Go through the material below and please tally the lines that hold the word "unfold"; the number alone is the answer.

--------------------------------------------------

Lemma translate_silent opts diff code s :
  Config_SilentMode opts = true -> General_Debug opts = false ->
  General_Verbose opts = false ->
  translate opts diff code s = (Ret (invert code), s).
Proof.
  intros Hs Hd Hv. unfold translate, invert. rewrite Hs, Hd, Hv.
  destruct (code =? 0); [done|]. destruct (code =? 1); [done|].
  by destruct (code =? 2).
Qed.

Lemma classify_silent opts msg code mutant s :
  Config_SilentMode opts = true ->
  events (classify opts msg code mutant s).2 = events s /\
  exists s', classify opts msg code mutant s = (Ret tt, s').
Proof.
  intros Hs. unfold classify. rewrite Hs.
  destruct (code =? 0); [|destruct (code =? 1); [|destruct (code =? 2)]];
    (split; [done|by eexists]).
Qed.

(** Built-in mode, when it returns: only quiet events. *)
Lemma mutateExec_hush opts pkgPath file mutationFile mutant s :
  Config_SilentMode opts = true -> General_Debug opts = false ->
  General_Verbose opts = false ->
  wp (mutateExec opts pkgPath file mutationFile [] mutant)
     (fun r s' => (exists v, r = Ret v) -> hush s s') s.
Proof.
  intros Hs Hd Hv. unfold mutateExec.
  apply wp_bind, wp_emit. apply wp_bind, wp_exec. intros fs1 diff e1 _.
  apply wp_bind, wp_exitCodeOf; [intros _|intros st _|by intros e _ [v [=]]].
  all: apply wp_bind;
    match goal with |- context [if ?b then _ else _] => destruct b end;
    [by apply wp_bind, wp_emit, wp_panic; intros [v [=]]|apply wp_ret].
  all: match goal with |- wp _ _ ?st => set (s1 := st) end;
    assert (H1 : hush s s1)
      by (eapply hush_events with (s' := add_event _ (add_event _ s));
          [apply hush_emit; [apply quiet_Exec|];
           apply hush_emit; [apply quiet_Debug|apply hush_refl]|done]);
    clearbody s1.
  all: (apply wp_with_defer; [apply restore_returns|]); apply wp_bind, wp_Rename;
    [by intros e _; apply wp_panic; intros [v [=]]|].
  all: intros c _ _.
  all: apply wp_bind, wp_CopyFile;
    [by intros e _; apply wp_panic; intros [v [=]]|].
  all: intros mc _ _.
  all: apply wp_bind, wp_exec; intros fs4 out e2 _.
  all: apply wp_bind, wp_exitCodeOf;
    [intros _|intros st2 _|by intros e _ [v [=]]].
  all: rewrite Hd; cbn [when]; apply wp_bind, wp_ret.
  all: apply wp_bind, wp_of_run; intros r s5; rewrite translate_silent by done;
    intros [= <- <-]; apply wp_ret; intros _.
  all: eapply hush_events; [|apply os_Rename_events].
  all: eapply hush_events with (s' := add_event (Exec _ _ _) s1); [|done].
  all: apply hush_emit; [apply quiet_Exec|done].
Qed.

Lemma mutate_mutant_hush opts m mutationID pkgPath originalFile fset tree src
    mutatedFile s :
  Config_SilentMode opts = true -> General_Debug opts = false ->
  General_Verbose opts = false ->
  wp (mutate_mutant opts m mutationID pkgPath originalFile fset tree src mutatedFile [])
     (fun r s' => (exists v, r = Ret v) -> hush s s') s.
Proof.
  intros Hs Hd Hv. unfold mutate_mutant.
  apply wp_bind, wp_ReadFile; [by intros e _; apply wp_log_Fatal; intros [v [=]]|].
  intros osc _ _.
  apply wp_bind, wp_of_run. intros r s1 Hsave.
  destruct (saveAST_keeps _ _ _ _ _ _ _ Hsave) as (_ & Hev & _ & Hx & Hp).
  assert (Hs1 : hush s s1) by (eapply hush_events; [apply hush_refl|done]).
  destruct r as [[[checksum duplicate] [e|]]|e|c];
    [| |by destruct (Hp e)|by destruct (Hx c)].
  { apply wp_emit. intros _. apply hush_emit; [|done].
    right. right. right. by eexists. }
  destruct duplicate.
  { apply wp_bind, wp_emit. unfold update_report. apply wp_modify. intros _.
    eapply hush_events with (s' := add_event _ s1); [|done].
    apply hush_emit; [apply quiet_Debug|done]. }
  apply wp_bind, wp_emit.
  destruct (Exec_NoExec opts); cbn [negb].
  { apply wp_ret. intros _. apply hush_emit; [apply quiet_Debug|done]. }
  apply wp_bind.
  eapply wp_mono; [|by apply mutateExec_hush].
  intros [[code mutant']|e|c] s2 Hh; [|by intros [v [=]]..].
  assert (Hs2 : hush s s2).
  { eapply hush_trans; [|by apply Hh; eexists].
    apply hush_emit; [apply quiet_Debug|done]. }
  apply wp_bind, wp_emit.
  apply wp_bind, wp_ReadFile; [by intros e _; apply wp_log_Fatal; intros [v [=]]|].
  intros msc _ _.
  apply wp_of_run. intros r3 s3 Hc _.
  destruct (classify_silent opts
              (strconv_Quote (mutatedFile +:+ "." +:+ Sprintf_d mutationID)
               +:+ " with checksum " +:+ checksum) code
              (with_MutatedSourceCode mutant' msc)
              (add_event (Console "Debug" ("Exited with " +:+ Sprintf_d code)) s2) Hs)
    as (Hev3 & _).
  rewrite Hc in Hev3. cbn [snd] in Hev3.
  eapply hush_events; [|exact Hev3].
  apply hush_emit; [apply quiet_Debug|done].
Qed.
Lemma crossing_best_and_shortest_witness :
  exists s,
    crossing_max_subarray [2; 0; 3; 0] 0 1 3 = Ret s /\
    span_ok [2; 0; 3; 0] s /\
    0 <= begin_ s <= 1 /\ 1 + 1 < end_ s <= 3 + 1 /\
    sum_ s = range_sum [2; 0; 3; 0] (begin_ s) (1 + 1)
             + range_sum [2; 0; 3; 0] (1 + 1) (end_ s) /\
    (forall i j, 0 <= i <= 1 -> 1 + 1 < j <= 3 + 1 ->
       range_sum [2; 0; 3; 0] i j <= sum_ s) /\
    (forall i j, 0 <= i <= 1 -> 1 + 1 < j <= 3 + 1 ->
       range_sum [2; 0; 3; 0] i j = sum_ s -> i <= begin_ s /\ end_ s <= j).
Proof.
  apply (crossing_best_and_shortest [2; 0; 3; 0] 0 1 3).
  - repeat constructor.
  - lia.
  - lia.
  - lia.
  - vm_compute; reflexivity.
Defined.

(** * maximum_subarray_recurse outside its contract *)

(** Called with non-negative indices and [high < low], the recursion never
    reaches its base case: the split point is again below [low], so the
    left call is on an inverted range too, at every depth. *)
Theorem recurse_inverted_range_diverges (input : vec) (low high : Z) :
  0 <= high -> high < low ->
  forall fuel : nat, maximum_subarray_recurse fuel input low high = Timeout.
Proof.
  intros H0 Hinv fuel. revert high H0 Hinv.
  induction fuel as [|f IH]; intros high H0 Hinv; [reflexivity|].
  cbn [maximum_subarray_recurse].
  destruct (Z.eqb_spec low high); [lia|].
  cbv zeta.
  assert (Hq : Z.quot (low + high) 2 = (low + high) / 2)
    by (apply Z.quot_div_nonneg; lia).
  rewrite IH; [reflexivity | |].
  - rewrite Hq. apply Z.div_pos; lia.
  - rewrite Hq. apply Z.div_lt_upper_bound; lia.
Qed.

Lemma recurse_inverted_range_diverges_witness :
  maximum_subarray_recurse 40 [1; 2] 1 0 = Timeout.
Proof. apply (recurse_inverted_range_diverges [1; 2] 1 0); lia. Defined.

(** * max_subarray_exh: the empty vector, and pieces of a vector *)

(** [max_subarray_exh] stops at its assertion exactly on the empty vector;
    on every other vector it returns a span, of at least one and at most
    [size] elements.  [max_subarray_dbh] stops at its assertion on the
    empty vector too. *)
Theorem max_subarray_empty_input :
  (forall input, max_subarray_exh input = Abort <-> input = []) /\
  (forall input, input <> [] ->
     exists s, max_subarray_exh input = Ret s /\
               1 <= span_size s <= size input) /\
  (forall fuel, max_subarray_dbh fuel [] = Abort).
Proof.
  split; [|split].
  - intros input. split; [|intros ->; reflexivity].
    intros Habort. destruct input as [|x r]; [reflexivity|].
    destruct (max_subarray_exh_run (x :: r) ltac:(discriminate))
      as (b & e & Hrun & _). congruence.
  - intros input Hne.
    destruct (max_subarray_exh_run input Hne) as (b & e & Hrun & (Hb & Hbe & He) & _).
    eexists; split; [exact Hrun|]. unfold span_size; cbn [begin_ end_]. lia.
  - reflexivity.
Qed.
(** * EnGeL protobiogenesis core: a shallow embedding of [biogenesis_core.py]

    The development follows the Python module function by function, in
    two layers.

    The exact layer.  Python [float] values are embedded as exact
    rationals ([Q]): every arithmetic expression of the source is kept,
    operator by operator, but it is evaluated without rounding, and a
    rational is always finite.  Where the source would produce NaN
    ([np.mean] of an empty sequence) this layer stops with [NotANumber].
    Python [int] is [Z].  A float literal with a zero fraction is written
    as the integer ([1.0] is [1]), and a division of Python floats that may
    meet a zero divisor is [Py.div], which raises; NumPy's array division
    does not raise.

    What is stated on the exact layer is what rounding preserves: which
    values are compared and in which order the steps run, weak
    inequalities between results of one expression (every binary64
    operation is monotone), equalities between values computed in the same
    way, and exceptions raised before any rounding matters.  A general
    statement about the rhythm step, or about a trial or a run that goes
    through it, is made on the computations that return: whether
    [f_eta ** 2] underflows to zero or a quotient overflows is decided by
    the rounding.

    The binary64 layer.  Module [B64] embeds the scalar functions on
    binary64 values, with IEEE 754 rounding, infinities and NaN.  It
    evaluates them bit for bit.  A statement that holds in exact
    arithmetic only (a comparison decided by the last bit, a quotient that
    overflows, a difference that rounds to 1) is refuted there.

    Effects.  The module-level generator [rng] is threaded explicitly: a
    computation that draws is a function from the generator state to an
    outcome and the next state.  Python exceptions are outcomes [Raise e].

    NumPy.  The generator and the two numerical primitives that have no
    rational counterpart (the spectral radius and the natural logarithm)
    are an interface; every theorem holds for each implementation of it. *)

From Stdlib Require Import String ZArith Bool QArith Qround Qabs Lia Lra Psatz List.
From Stdlib Require Floats.PrimFloat Floats.FloatOps Floats.SpecFloat Uint63.
Import ListNotations.
Local Open Scope Q_scope.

--------------------------------------------------

- **Solved problem**:
6